Middle Schoolers Explore World Problems On Outdoor Adventures

The three-day field trip that kicks off each year of middle school at Saul Mirowitz Jewish Community School inspires the young teens to think deeply about issues of social justice and their own role in solving world problems. This year’s adventures took place at The Great Smoky Mountain Institute at Tremont in Tennessee, and focused on the environment and the importance of conservation and sustainability.

Students conducted salamander monitoring research; explored a stream for invertebrates; and traversed eight miles of rugged terrain, including a 1.5-mile solo hike. Each day began with services around a campfire, and ended with gazing at nocturnal creatures and millions of stars in the night sky. “Being in nature made me think about how often we waste things like water and paper, and how to make better choices,” says seventh grader Karyn Lisker.
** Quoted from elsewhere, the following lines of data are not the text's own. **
(** * Network Defender: the path-planning and strategy engine

    A shallow embedding of the JavaScript sources (Pathfinding.js,
    TopologyGenerator.js, PerfectAI.js, EconomicRL.js, Enemy.js,
    LevelManagerStackelberg.js, PlayingState.js, GameEngine.js) and the
    properties the design document states about them.

    Conventions of the embedding.
    - A JavaScript number is a rational [Q]; where the code itself creates
      [Infinity] (the A* score tables) the type [num] adds it.  Rounding of
      IEEE doubles is not modelled.
    - [Math.hypot] is a builtin with no rational counterpart: it is a
      parameter [hypot] of every function that reaches [Graphics.distance].
    - [Math.random] is a stream [rnd : nat -> Q] read through a call counter;
      [Array.prototype.sort] with a random comparator is an oracle
      [shuffle] that returns some rearrangement of its argument.
    - A [Map] or a plain object used as a dictionary is a [gmap]; a [Set]
      whose iteration order matters is a duplicate-free list in insertion
      order.
    - A loop that the source does not bound takes [fuel]; running out of it
      is the outcome [OutOfFuel], a [TypeError] is the outcome [Threw]. *)

From Stdlib Require Import QArith Qround Qabs Qminmax Qpower Lqa Lia Sorted.
From stdpp Require Import base option list gmap strings pretty.

Local Open Scope Q_scope.

(** ** JavaScript numbers *)

Module JS.

Definition Qltb (a b : Q) : bool := negb (Qle_bool b a).

(** A number that may be [Infinity]. *)
Inductive num : Type :=
  | Fin (q : Q)
  | Inf.

(** [a < b] *)
Definition num_lt (a b : num) : bool :=
  match a, b with
  | Fin x, Fin y => Qltb x y
  | Fin _, Inf => true
  | Inf, _ => false
  end.

(** [a + c] for a finite [c] *)
Definition num_add (a : num) (c : Q) : num :=
  match a with
  | Fin x => Fin (x + c)
  | Inf => Inf
  end.
(** * QuickFeed: assignment parsing, synchronisation and the service facade

    A shallow embedding of the Go back end of QuickFeed (autograder):
    - [GoTime]: the part of Go's [time] package that [ParseAssignments]
      relies on, specialised to the layout ["02-01-2006 15:04"];
    - [Parser]: [ParseAssignments] (the directory walk over a tests
      repository checkout);
    - [Scm]: the GitLab client's [CreateDirectory];
    - [Facade]: the error mapping of the RPC facade ([AutograderService]);
    - [Web]: [getAssignments], [updateAssignments], [loadCriteria],
      [removeOldCriteriaAndReviews] and [createReview] over a model of the
      storage layer;
    - [ScmMore], [FacadeMore], [WebMore]: the other methods of the GitLab
      client, of the facade and of the benchmark service;
    - [GrpcManager]: the web client's [updateUser] and [grpcSend].

    Go's unsigned integers are [N] with the wrap-around of each conversion
    written out; Go's [int] and Unix seconds are [Z]; Go strings are byte
    strings ([string]). *)

From Stdlib Require Import List String Ascii NArith ZArith Bool Lia.
From Stdlib Require DecimalString.
Import ListNotations.

Local Open Scope string_scope.

#[local] Set Warnings "-register-all".

(* ===================================================================== *)
(** ** Go's [time.Parse] for the deadline layout                          *)
(* ===================================================================== *)

Module GoTime.

Local Open Scope Z_scope.

(** A wall-clock time in UTC, as [time.Date] assembles it. *)
Record Time := mkTime {
  year : Z; month : Z; day : Z; hour : Z; minute : Z; second : Z
}.

Definition isDigit (c : ascii) : bool :=
  let n := N_of_ascii c in ((48 <=? n) && (n <=? 57))%N.

Definition digitVal (c : ascii) : Z := Z.of_N (N_of_ascii c) - 48.

(** [getnum(s, fixed)]: one or two leading digits; exactly two when
    [fixed]. *)
Definition getnum (s : string) (fixed : bool) : option (Z * string) :=
  match s with
  | String c0 rest =>
      if isDigit c0 then
        match rest with
        | String c1 rest' =>
            if isDigit c1 then Some (digitVal c0 * 10 + digitVal c1, rest')
            else if fixed then None else Some (digitVal c0, rest)
        | EmptyString => if fixed then None else Some (digitVal c0, rest)
        end
      else None
  | EmptyString => None
  end.

(** The [stdLongYear] case: at least four bytes, all four of them digits
    ([atoi] of the four-byte prefix). *)
Definition getyear (s : string) : option (Z * string) :=
  match s with
  | String a (String b (String c (String d rest))) =>
      if isDigit a && isDigit b && isDigit c && isDigit d
      then Some (((digitVal a * 10 + digitVal b) * 10 + digitVal c) * 10
                 + digitVal d, rest)
      else None
  | _ => None
  end.

Fixpoint cutspace (s : string) : string :=
  match s with
  | String " " rest => cutspace rest
  | _ => s
  end.

(** [skip(value, prefix)] for a one-byte literal prefix other than a
    space: the value must start with that byte. *)
Definition skipChar (c : ascii) (s : string) : option string :=
  match s with
  | String c' rest => if Ascii.eqb c' c then Some rest else None
  | EmptyString => None
  end.

(** [skip(value, " ")]: a non-empty value must start with a space, and
    then the whole run of spaces is cut. *)
Definition skipSpace (s : string) : option string :=
  match s with
  | EmptyString => Some EmptyString
  | String c _ => if Ascii.eqb c " " then Some (cutspace s) else None
  end.

Definition isLeap (y : Z) : bool :=
  (Z.rem y 4 =? 0) && (negb (Z.rem y 100 =? 0) || (Z.rem y 400 =? 0)).

Definition daysIn (m y : Z) : Z :=
  if (m =? 2) && isLeap y then 29
  else match m with
       | 1 => 31 | 2 => 28 | 3 => 31 | 4 => 30 | 5 => 31 | 6 => 30
       | 7 => 31 | 8 => 31 | 9 => 30 | 10 => 31 | 11 => 30 | 12 => 31
       | _ => 0
       end.

(** [time.Parse("02-01-2006 15:04", value)], unfolded along the chunks of
    the layout: [stdZeroDay], ["-"], [stdZeroMonth], ["-"],
    [stdLongYear], [" "], [stdHour], [":"], [stdZeroMinute], end of
    layout.  [None] stands for any [*ParseError]. *)
Definition Parse (value : string) : option Time :=
  match getnum value true with
  | None => None
  | Some (d, v1) =>
  match skipChar "-" v1 with
  | None => None
  | Some v2 =>
  match getnum v2 true with
  | None => None
  | Some (mo, v3) =>
  if (mo <=? 0) || (12 <? mo) then None else
  match skipChar "-" v3 with
  | None => None
  | Some v4 =>
  match getyear v4 with
  | None => None
  | Some (y, v5) =>
  match skipSpace v5 with
  | None => None
  | Some v6 =>
  match getnum v6 false with
  | None => None
  | Some (h, v7) =>
  if (h <? 0) || (24 <=? h) then None else
  match skipChar ":" v7 with
  | None => None
  | Some v8 =>
  match getnum v8 true with
  | None => None
  | Some (mi, v9) =>
  if (mi <? 0) || (60 <=? mi) then None else
  match v9 with
  | String _ _ => None (* extra text *)
  | EmptyString =>
      if (d <? 1) || (daysIn mo y <? d) then None
      else Some (mkTime y mo d h mi 0)
  end end end end end end end end end end.

(** Days from 1970-01-01 to a date of the proleptic Gregorian calendar. *)
Definition daysFromCivil (y m d : Z) : Z :=
  let y' := if m <=? 2 then y - 1 else y in
  let era := y' / 400 in
  let yoe := y' - era * 400 in
  let mp := if 2 <? m then m - 3 else m + 9 in
  let doy := (153 * mp + 2) / 5 + d - 1 in
  let doe := yoe * 365 + yoe / 4 - yoe / 100 + doy in
  era * 146097 + doe - 719468.

(** [t.Unix()]: seconds since 1970-01-01T00:00:00Z. *)
Definition Unix (t : Time) : Z :=
  daysFromCivil (year t) (month t) (day t) * 86400
  + hour t * 3600 + minute t * 60 + second t.
(** Reading, in any order, the files of a directory that holds valid
    records only. *)
Lemma read_files_valid d (files : gmap string (list C)) names : ∀ counters w,
  d ≠ "" →
  fs w !! d = Some (render <$> files) →
  Forall (λ n, Path.component n = true ∧ is_Some (files !! n)) names →
  Forall valid_record (records_in files) →
  ∃ tr,
    read_files ((λ n, d /ₚ n) <$> names) counters w
    = Returned (counters.1
                + Z.of_nat (length (names ≫= λ n, default [] (files !! n))),
                counters.2)
        (saw tr w)
    ∧ yielded tr = names ≫= λ n, default [] (files !! n).
Proof.
  induction names as [|n names IH]; intros counters w Hd0 Hdir Hnames Hvalid.
  - exists []. cbn. rewrite saw_nil, Z.add_0_r. by destruct counters.
  - apply Forall_cons in Hnames as [[Hn [rs Hrs]] Hnames].
    assert (Forall valid_record rs) as Hrs_valid.
    { apply Forall_forall. intros c Hc.
      rewrite Forall_forall in Hvalid. apply Hvalid.
      unfold records_in. apply list_elem_of_bind. exists (n, rs).
      split; [done|]. by apply elem_of_map_to_list. }
    cbn [fmap list_fmap read_files]. unfold mbind, M_bind.
    rewrite (read_file_valid _ _ _ rs);
      [|by rewrite (content_plain _ _ _ _ Hd0 Hn Hdir), lookup_fmap, Hrs|done].
    fold (list_fmap _ _ (λ n, d /ₚ n) names).
    edestruct IH as (tr & -> & Hyield); [exact Hd0|exact Hdir|exact Hnames|exact Hvalid|].
    eexists. rewrite saw_saw. split.
    + rewrite bind_cons, Hrs. cbn [default fst snd].
      rewrite length_app. do 2 f_equal. unfold id. lia.
    + rewrite !yielded_app, yielded_Yield, Hyield.
      rewrite bind_cons, Hrs. cbn. by rewrite app_nil_r.
Qed.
“It is one thing to read it out of the textbook, but we really got to experience it,” says sixth grader Sela Roth. Students are now developing strategies to improve their conservation efforts, specifically targeting food waste, electricity, and paper usage. “They’ve launched a year of authentic leadership,” says Head of School Cheryl Maayan.

These annual field trips, which come in three cycles, help students bond with one another and their teachers, and reinforce the school’s educational philosophy, says Ms. Maayan. “We want to bring learning to life for our students.” Next year’s outing will bring students to Heifer Ranch in Arkansas for lessons on hunger and poverty; civil rights will be the theme in 2016.